NORANDA ALUMINUM HOLDING CORPORATION

Notes to Unaudited Condensed Consolidated Financial Statements

 

1.

ACCOUNTING POLICIES

Basis of presentation

The accompanying unaudited consolidated financial statements represent the consolidation of Noranda Aluminum Holding Corporation and all companies that we directly or indirectly control (“Noranda,” “the Company,” “we,” “us,” and “our”). Noranda HoldCo” refers only to Noranda Aluminum Holding Corporation, excluding its subsidiaries. “Noranda AcquisitionCo” refers only to Noranda Aluminum Acquisition Corporation, the wholly-owned direct subsidiary of Noranda HoldCo, excluding its subsidiaries.
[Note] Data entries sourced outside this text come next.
(** X17. [commandFetch] with a package name: the first thing it does to
    the outside world is the request for the index page, whose URL is the
    base URL followed by the escaped name, and nothing touches the disk
    before it; when that request fails the process dies with the disk
    untouched; and the command never returns an error value, it returns
    [nil] or dies. *)
Theorem commandFetch_index_first (name : string) (rest : list string)
    (st : State) (baseURL : URL) :
  Parse debianTestingBaseURL = inr baseURL →
  (∃ new,
     added st (commandFetch (mkContext (name :: rest)) st)
       (EvLog ("Fetching " ++ name)
        :: EvLog ("Downloading " ++ (URL_String baseURL ++ PathEscape name) ++ "...")
        :: EvGet (URL_String baseURL ++ PathEscape name) :: new))
  ∧ (∀ r st', commandFetch (mkContext (name :: rest)) st = Ok r st' → r = None)
  ∧ (∀ e, http (URL_String baseURL ++ PathEscape name) = inl e →
       commandFetch (mkContext (name :: rest)) st
       = Fatal ("Error getting " ++ (URL_String baseURL ++ PathEscape name)
                ++ ": " ++ e)
           (mkState (fs st)
              (trace st
               ++ [EvLog ("Fetching " ++ name);
                   EvLog ("Downloading "
                          ++ (URL_String baseURL ++ PathEscape name) ++ "...");
                   EvGet (URL_String baseURL ++ PathEscape name)]))).
Proof.
  intros Hp.
  set (index := URL_String baseURL ++ PathEscape name).
  set (st1 := mkState (fs st)
                (trace st ++ [EvLog ("Fetching " ++ name);
                              EvLog ("Downloading " ++ index ++ "...");
                              EvGet index])).
  assert (Hrun : commandFetch (mkContext (name :: rest)) st
                 = match http index with
                   | inl e => Fatal ("Error getting " ++ index ++ ": " ++ e) st1
                   | inr resp =>
                       (do dp <- fetch
                                   (set_BaseURL (Some baseURL)
                                      (set_Name name
                                         (fillFromLinks new_dpkgSrc
                                            (getLinks (Body resp))))) ;
                        run extract dp ; ret None) st1
                   end).
  { unfold commandFetch, validateArgs, NArg.
    cbn [Args List.length Nat.ltb Nat.leb negb hd]. rewrite Hp.
    unfold bind at 1. unfold log_Print at 1. unfold emit at 1.
    unfold bind at 1. unfold log_Print at 1. unfold emit at 1. cbn [fs trace].
    unfold bind at 1. unfold http_Get. unfold bind at 1. unfold emit at 1.
    unfold ret at 1. cbn [fs trace]. fold index.
    subst st1. rewrite <- !List.app_assoc. cbn [List.app].
    destruct (http index); reflexivity. }
  rewrite Hrun. split; [|split].
  - destruct (http index) as [e|resp].
    + exists []. unfold added. subst st1. cbn [final_state trace]. reflexivity.
    + match goal with |- ∃ new, added st (?m st1) _ =>
        assert (Hadd : ∃ n, added st1 (m st1) n)
      end.
      { apply added_bind; [apply fetch_loop_added|]. intros dp st2 _.
        apply added_bind; [apply extract_added|]. intros [] st3 _.
        exists []. unfold added. cbn. now rewrite List.app_nil_r. }
      destruct Hadd as [n Hn]. exists n. unfold added in *. rewrite Hn.
      subst st1. cbn [trace]. now rewrite <- List.app_assoc.
  - intros r st'. destruct (http index) as [e|resp]; [discriminate|].
    unfold bind. destruct (fetch _ st1) as [dp st2|]; [|discriminate].
    destruct (extract dp st2) as [[] st3|]; [|discriminate].
    unfold ret. intros E. now apply Ok_inj in E as [<- _].
  - intros e He. now rewrite He.
Qed.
These unaudited consolidated financial statements have been prepared in accordance with U.S. Generally Accepted Accounting Principles (“U.S. GAAP”) for interim financial information. The consolidated financial statements, including these condensed notes, are unaudited and exclude some of the disclosures required in annual consolidated financial statements. Consolidated balance sheet data as of December 31, 2010 was derived from our audited consolidated financial statements. In management’s opinion, these unaudited consolidated financial statements include all adjustments (including normal recurring accruals) that are considered necessary for the fair presentation of our financial position and operating results. All intercompany transactions and accounts have been eliminated in consolidation. Certain reclassifications have been made to previously issued consolidated financial statements to conform to the current period presentation. These reclassifications had no impact on operating results or cash flows.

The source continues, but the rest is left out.